At least five people died and more than 2,000, mostly United Methodists, are homeless after violence broke out between the Shomo, Jole and Wurkun people here in a dispute over harvesting fish from a pond.
Two United Methodist brothers were shot, another man was strangled and two people who fled to the bush starved to death. Gunshots were heard around 4 a.m. on April 21.
The home of the Rev. Benjamin Isa Dammare, pastor of the Didango charge of The United Methodist Church was burned down on April 24.
Bishop calls for calm
Bishop John Wesley Yohanna of the Nigeria Episcopal Area, condemned the killing and donated relief materials to the victims.
The crisis was uncalled for, said the bishop, who called the act “ungodly” and encouraged people not to seek revenge, since vengeance is of the Lord.
He encouraged them to pray and have faith in God so as to overcome the trials they are facing.
The leader of the Didango vigilante group, a group of volunteers that watch over the village and assist policemen and other security agencies in combating crime, accepted and thanked the church for the kind gesture. He also asked for any help that could be provided.
Eunice Iliya, the regional executive for West Africa for the United Methodist Board of Global Ministries, said the violence was not religious in nature, but instead was over ownership of a village fish pond. Iliya said the Shoma people attacked the Jole people and then the Wurkun joined in.

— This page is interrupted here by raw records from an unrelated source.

(** * Just the Fields: record and template engine of [app.js]

    A shallow embedding of the record extractor, the type classifier, the
    path resolver, the template matcher and the template-driven renderer
    of [src/app.js], with the properties the specification states about
    them.

    Conventions of the embedding.
    - A JavaScript value is a [Value]: the JSON values plus [undefined].
      Numbers are the integral ones ([Z]); every number the engine
      inspects (templateVersion, maxItems, lengths, counts, scores) is.
    - An object is its list of own properties in insertion order, the
      first binding of a key being the one a read finds.  Property reads
      see own properties only.  The members a value inherits from the
      built-in prototypes (constructor, toString, map, ...) are functions
      and prototype objects, which no [Value] is: [inheritedMemberNames]
      lists their names, and what is stated about the value a path
      resolves to is stated for paths that name none of them.
    - Strings are byte strings; [trim] and [toLowerCase] act on ASCII.
    - Code that can raise runs in [Result]: reading a property of
      [null]/[undefined] and converting to a string an object that shadows
      [toString] raise a [TypeError], as they do in the engine.
    - Markup is a tree: a [Markup] node stands for the string the source
      assembles at that point, and the empty string has no node. *)

From Stdlib Require Import List String Ascii ZArith NArith Lia Bool Arith.
From Stdlib Require Import DecimalString DecimalN.
Import ListNotations.

Local Open Scope string_scope.
Local Open Scope list_scope.

(* ------------------------------------------------------------------ *)
(** ** Completions: a value or a raised error *)

Inductive JsError : Type :=
| TypeError.

Inductive Result (A : Type) : Type :=
| Ok (a : A)
| Throw (e : JsError).

Arguments Ok {A} a.
Arguments Throw {A} e.

Definition bind {A B : Type} (c : Result A) (k : A -> Result B) : Result B :=
  match c with
  | Ok a => k a
  | Throw e => Throw e
  end.

Notation "x <- c ;; k" := (bind c (fun x => k))
  (at level 61, c at next level, right associativity).

(** The computation raises nothing. *)
Definition total {A : Type} (c : Result A) : Prop := exists a, c = Ok a.

(** [for (const x of xs) acc = step(acc, x)] with a body that may raise. *)
Fixpoint foldM {A B : Type} (step : B -> A -> Result B) (xs : list A) (acc : B)
  : Result B :=
  match xs with
  | [] => Ok acc
  | x :: rest => acc' <- step acc x ;; foldM step rest acc'
  end.

(** [xs.map(f)] with an [f] that may raise. *)
Fixpoint mapM {A B : Type} (f : A -> Result B) (xs : list A) : Result (list B) :=
  match xs with
  | [] => Ok []
  | x :: rest => y <- f x ;; ys <- mapM f rest ;; Ok (y :: ys)
  end.

(* ------------------------------------------------------------------ *)
(** ** Values *)

#[local] Set Warnings "-register-all".

Inductive Value : Type :=
| VUndefined
| VNull
| VBool (b : bool)
| VNum (n : Z)
| VStr (s : string)
| VArr (items : list Value)
| VObj (props : list (string * Value)).

Inductive JsType : Type :=
| TyUndefined | TyObject | TyBoolean | TyNumber | TyString.

Definition JsType_eqb (a b : JsType) : bool :=
  match a, b with
  | TyUndefined, TyUndefined | TyObject, TyObject | TyBoolean, TyBoolean
  | TyNumber, TyNumber | TyString, TyString => true
  | _, _ => false
  end.

(** [typeof v] *)
Definition typeof (v : Value) : JsType :=
  match v with
  | VUndefined => TyUndefined
  | VNull | VArr _ | VObj _ => TyObject
  | VBool _ => TyBoolean
  | VNum _ => TyNumber
  | VStr _ => TyString
  end.

(** [Boolean(v)], the test of [if (v)], [!v], [a && b], [a || b]. *)
Definition truthy (v : Value) : bool :=
  match v with
  | VUndefined | VNull | VBool false | VNum 0 | VStr "" => false
  | _ => true
  end.

(** [v == null] *)
Definition nullish (v : Value) : bool :=
  match v with
  | VUndefined | VNull => true
  | _ => false
  end.

(** [Array.isArray(v)] *)
Definition isArray (v : Value) : bool :=
  match v with
  | VArr _ => true
  | _ => false
  end.

(** [v && typeof v === 'object'] *)
Definition isObjectLike (v : Value) : bool :=
  truthy v && JsType_eqb (typeof v) TyObject.

(** [v && typeof v === 'object' && !Array.isArray(v)]: a string-keyed mapping. *)
Definition isMapping (v : Value) : bool :=
  isObjectLike v && negb (isArray v).

(** [a || b] *)
Definition js_or (a b : Value) : Value := if truthy a then a else b.

(** [a ?? b] *)
Definition js_coalesce (a b : Value) : Value := if nullish a then b else a.

(* ------------------------------------------------------------------ *)
(** ** Strings *)

Definition is_ws (c : ascii) : bool :=
  let n := nat_of_ascii c in
  (n =? 32)%nat || ((9 <=? n)%nat && (n <=? 13)%nat).

Fixpoint trimStart (s : string) : string :=
  match s with
  | String c rest => if is_ws c then trimStart rest else s
  | EmptyString => EmptyString
  end.

(** Drops the trailing white space: a character stays when something
    other than white space follows it or it is not white space itself. *)
Fixpoint trimEnd (s : string) : string :=
  match s with
  | String c rest =>
      match trimEnd rest with
      | EmptyString => if is_ws c then EmptyString else String c EmptyString
      | kept => String c kept
      end
  | EmptyString => EmptyString
  end.

(** [s.trim()] *)
Definition trim (s : string) : string := trimEnd (trimStart s).

Definition nonEmpty (s : string) : bool :=
  match s with
  | EmptyString => false
  | String _ _ => true
  end.

Definition lower_ascii (c : ascii) : ascii :=
  let n := nat_of_ascii c in
  if (65 <=? n)%nat && (n <=? 90)%nat then ascii_of_nat (n + 32) else c.

(** [s.toLowerCase()] *)
Fixpoint toLowerCase (s : string) : string :=
  match s with
  | String c rest => String (lower_ascii c) (toLowerCase rest)
  | EmptyString => EmptyString
  end.

(** [s.includes(needle)] *)
Fixpoint includes (s needle : string) : bool :=
  String.prefix needle s ||
  match s with
  | String _ rest => includes rest needle
  | EmptyString => false
  end.

(** [parts.join(sep)] *)
Fixpoint join (sep : string) (parts : list string) : string :=
  match parts with
  | [] => EmptyString
  | [p] => p
  | p :: rest => p ++ sep ++ join sep rest
  end.

(** Decimal notation of a natural number and of an integer. *)
Definition N_toString (n : N) : string :=
  NilEmpty.string_of_uint (N.to_uint n).

Definition Z_toString (z : Z) : string :=
  NilEmpty.string_of_int (Z.to_int z).

(** [Number(digits)] for a run of decimal digits.  The value is exact;
    the double the engine computes differs from it only above 2^53, where
    no array has an element. *)
Definition Number_of_digits (digits : string) : N :=
  match NilEmpty.uint_of_string digits with
  | Some u => N.of_uint u
  | None => 0%N
  end.

(* ------------------------------------------------------------------ *)
(** ** Property reads and conversions *)

Fixpoint lookup (k : string) (props : list (string * Value)) : option Value :=
  match props with
  | [] => None
  | (k', v) :: rest => if String.eqb k k' then Some v else lookup k rest
  end.

(** The array index a property key denotes, if it is the canonical decimal
    notation of one. *)
Definition arrayIndex (k : string) : option N :=
  match NilEmpty.uint_of_string k with
  | Some u =>
      let n := N.of_uint u in
      if nonEmpty k && String.eqb (N_toString n) k then Some n else None
  | None => None
  end.

Definition charAt (s : string) (i : nat) : Value :=
  match String.get i s with
  | Some c => VStr (String c EmptyString)
  | None => VUndefined
  end.

(** The own property [k] of a value that has properties: a key of a
    mapping; [length] and the elements of an array or of a string. *)
Definition ownProperty (v : Value) (k : string) : Value :=
  match v with
  | VObj props =>
      match lookup k props with Some x => x | None => VUndefined end
  | VArr items =>
      if String.eqb k "length" then VNum (Z.of_nat (List.length items))
      else match arrayIndex k with
           | Some i => nth (N.to_nat i) items VUndefined
           | None => VUndefined
           end
  | VStr s =>
      if String.eqb k "length" then VNum (Z.of_nat (String.length s))
      else match arrayIndex k with
           | Some i => charAt s (N.to_nat i)
           | None => VUndefined
           end
  | _ => VUndefined
  end.

(** [v[k]]: raises on [null] and [undefined].  The read finds own
    properties.  Under a key that names an inherited member
    ([inheritedMemberNames]) and is no own property, the engine finds that
    member, a function or a prototype object, which no [Value] stands
    for; the keys the engine fixes itself ([layout], [fields], [path],
    ...) name none on the values they are read from. *)
Definition get (v : Value) (k : string) : Result Value :=
  if nullish v then Throw TypeError else Ok (ownProperty v k).

(** [v[n]] for a numeric key: the key is the number's decimal notation. *)
Definition getIndex (v : Value) (n : N) : Result Value :=
  get v (N_toString n).

(** [Object.prototype.hasOwnProperty.call(v, k)] *)
Definition hasOwnProperty (v : Value) (k : string) : Result bool :=
  match v with
  | VUndefined | VNull => Throw TypeError
  | VObj props => Ok (match lookup k props with Some _ => true | None => false end)
  | VArr items =>
      Ok (String.eqb k "length" ||
          match arrayIndex k with
          | Some i => (N.to_nat i <? List.length items)%nat
          | None => false
          end)
  | VStr s =>
      Ok (String.eqb k "length" ||
          match arrayIndex k with
          | Some i => (N.to_nat i <? String.length s)%nat
          | None => false
          end)
  | VBool _ | VNum _ => Ok false
  end.
(** The magnitudes of the deltas of the impacts that hit a pair, summed. *)
Definition magnitude (l : list Impact) (c a : string) : Z :=
  foldr Z.add 0 (map (fun impact => Z.abs (orZero (delta impact)))
                     (List.filter (hits c a) l)).

(** The sums of the deltas of every pair are exact as doubles, in
    whatever order they are taken: the magnitudes of the deltas of a pair
    add up to 2^53 at most. *)
Definition exactSums (l : list Impact) : Prop :=
  forall c a, magnitude l c a <= 2 ^ 53.

(** What a summary shows of the deltas: the countries in their order,
    each with the aspects shown for it and their deltas. *)
Definition shownDeltas (summary : list SummaryEntry)
  : list (string * list (string * Z)) :=
  map (fun entry =>
         (entry_country entry,
          map (fun item => (summary_aspect item, summary_delta item))
              (entry_aspects entry)))
      summary.

(** The first non-empty reason among the impacts that hit a pair, in the
    order of the list. *)
Definition firstNonEmptyReason (l : list Impact) (c a : string) : option string :=
  head (List.filter (fun r => negb (String.eqb r ""))
                    (omap reason (List.filter (hits c a) l))).

(** [aspectDeltas[country]?.[aspect] ?? 0] and
    [aspectReasons[country]?.[aspect] || ''] as [buildImpactDetails]
    reads them. *)
Definition deltaOf (data : AnalysisData) (c a : string) : Z :=
  default 0 (get (default [] (aspect_deltas data)) c ≫= fun o => get o a).

Definition reasonOf (data : AnalysisData) (c a : string) : string :=
  default "" (get (default [] (aspect_reasons data)) c ≫= fun o => get o a).

(** The reply with another impact list. *)
Definition withImpacts (data : AnalysisData) (l : option (list Impact))
  : AnalysisData :=
  {| analysis := analysis data;
     impacts := l;
     country_scores := country_scores data;
     baseline_country_scores := baseline_country_scores data;
     aspect_scores := aspect_scores data;
     baseline_aspect_scores := baseline_aspect_scores data;
     aspect_deltas := aspect_deltas data;
     aspect_reasons := aspect_reasons data |}.

(** The score an object of country scores holds for a country. *)
Definition scoreOf (scores : obj Z) (c : string) : Z :=
  default 0 (get scores c).

(** The place of a country in an enumeration. *)
Fixpoint position (enum : list string) (c : string) : nat :=
  match enum with
  | [] => 0%nat
  | x :: enum' => if String.eqb c x then 0%nat else S (position enum' c)
  end.

(** The countries stand in the order of the enumeration. *)
Definition listedInOrder (enum l : list string) : Prop :=
  StronglySorted (fun a b => (position enum a < position enum b)%nat) l.

(** [a] ranks before [b]: a higher score, or the same score and an
    earlier place in the enumeration. *)
Definition ranksBefore (scores : obj Z) (enum : list string) (a b : string) : Prop :=
  scoreOf scores b < scoreOf scores a
  \/ (scoreOf scores a = scoreOf scores b
      /\ (position enum a < position enum b)%nat).

(** The message does not bear the id of the welcome message. *)
Definition notWelcomeId (message : Message) : Prop :=
  id message <> IdString "welcome".

(** The welcome message leads and nothing after it bears its id. *)
Definition welcomeLeads (l : list Message) : Prop :=
  exists rest, l = welcomeMessage :: rest /\ Forall notWelcomeId rest.

(** [accumulate] on a group that may not be there yet. *)
Definition step (g : option Group) (impact : Impact) : option Group :=
  Some (accumulate (default emptyGroup g) impact).

(** No key twice, in the country map and in each of its aspect maps. *)
Definition distinctKeys (countryMap : obj (obj Group)) : Prop :=
  NoDup (keys countryMap)
  /\ forall c aspectMap, In (c, aspectMap) countryMap -> NoDup (keys aspectMap).

End Readings.

(** *** Sample data for the examples *)

Module Samples.
Import Chatbot.

Definition itemWithReason (reason : option string) : DetailItem :=
  {| detail_aspect := "Energy Security"; detail_delta := -4;
     detail_score := Some 61; detail_reason := reason |}.

(** A reason of 160 letters and a final period. *)
Definition longReason : string :=
  (string_of_list_ascii (repeat "a"%char 160) ++ ".")%string.

Definition entropy1 : Chatbot.Entropy :=
  {| now := 1762070400000; random := "9f3a6c21d4b8" |}.

Definition entropy2 : Chatbot.Entropy :=
  {| now := 1762070400001; random := "5be07a13c9d2" |}.

Definition energyShock : Api.Impact :=
  {| Api.country := "Japan"; Api.aspect := "Energy Security";
     Api.delta := Some (-12); Api.reason := Some "LNG cargoes are delayed." |}.

Definition tradeShock : Api.Impact :=
  {| Api.country := "USA"; Api.aspect := "Economic Stability";
     Api.delta := Some (-15); Api.reason := None |}.

Definition energyRelief : Api.Impact :=
  {| Api.country := "Japan"; Api.aspect := "Energy Security";
     Api.delta := Some 5; Api.reason := Some "Strategic reserves are released." |}.

Definition energyNet : Api.Impact :=
  {| Api.country := "Japan"; Api.aspect := "Energy Security";
     Api.delta := Some (-7); Api.reason := Some "LNG cargoes are delayed." |}.

Definition silentShock : Api.Impact :=
  {| Api.country := "Japan"; Api.aspect := "Energy Security";
     Api.delta := None; Api.reason := Some "" |}.

Definition summaryItemOf (aspect : string) (delta : Z) (reason : option string)
  : Chatbot.SummaryItem :=
  {| summary_aspect := aspect; summary_delta := delta; summary_reason := reason |}.

(** A reply that carries nothing but impacts. *)
Definition analysisOf (l : list Api.Impact) : Api.AnalysisData :=
  {| Api.analysis := None; Api.impacts := Some l;
     Api.country_scores := None; Api.baseline_country_scores := None;
     Api.aspect_scores := None; Api.baseline_aspect_scores := None;
     Api.aspect_deltas := None; Api.aspect_reasons := None |}.

Definition atlantisImpact : Api.Impact :=
  {| Api.country := "Atlantis"; Api.aspect := "Tourism";
     Api.delta := Some 9; Api.reason := Some "Sea levels fall." |}.

(** Comparison by code units, in place of the collation of a locale. *)
Definition codeUnitCompare (a b : string) : Z :=
  match String.compare a b with
  | Lt => -1
  | Eq => 0
  | Gt => 1
  end.

Definition tiedScores : Js.obj Z :=
  [("USA", 62); ("Japan", 71); ("India", 62); ("Brazil", 48); ("Germany", 71)].

(** A reply that carries nothing but country scores. *)
Definition scoresOnly (scores : Js.obj Z) : Api.AnalysisData :=
  {| Api.analysis := None; Api.impacts := None;
     Api.country_scores := Some scores; Api.baseline_country_scores := None;
     Api.aspect_scores := None; Api.baseline_aspect_scores := None;
     Api.aspect_deltas := None; Api.aspect_reasons := None |}.

(** Ten countries in an order of enumeration. *)
Definition tenCountries : list string :=
  ["USA"; "China"; "Japan"; "India"; "Brazil"; "Germany"; "France";
   "United Kingdom"; "South Africa"; "Australia"].

(** A baseline table over [tenCountries] with the two cells of the
    examples of the specification: USA / Economic at 70 and Japan /
    Energy at 90. *)
Definition sampleBaseline : Js.obj (Js.obj Z) :=
  Aggregator.table tenCountries
    (fun c a =>
       if String.eqb c "USA" && String.eqb a "Economic Stability" then 70
       else if String.eqb c "Japan" && String.eqb a "Energy Security" then 90
       else 20 + Z.of_nat (String.length c) + Z.of_nat (String.length a)).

Salisu Babare said people started running for their lives when the gunfire erupted and the Shomo people went back for reinforcements, then burned houses and other properties in the village.
Yohanna George said the Shomo had modern weapons. Both Babare and George, who are members of the Didango, lost their homes and other belongings.
United Methodists among dead
A United Methodist youth minister, Gambo Babare, was shot to death along with his brother, Danjuma Babare, also a church member. Gambo Babare was checking on his relatives in Didango when the shooting occurred.
Housing, properties and grain worth millions of Naira, the Nigerian currency, has also been destroyed.
More than 2,000 people whose homes were destroyed have been scattered throughout neighboring villages, where they are living with help from churches and relatives. More than 250 houses and other properties were destroyed. Ninety percent of the people affected are members of The United Methodist Church.
Adamu Bambuka is communications director for the Southern Nigeria Annual Conference.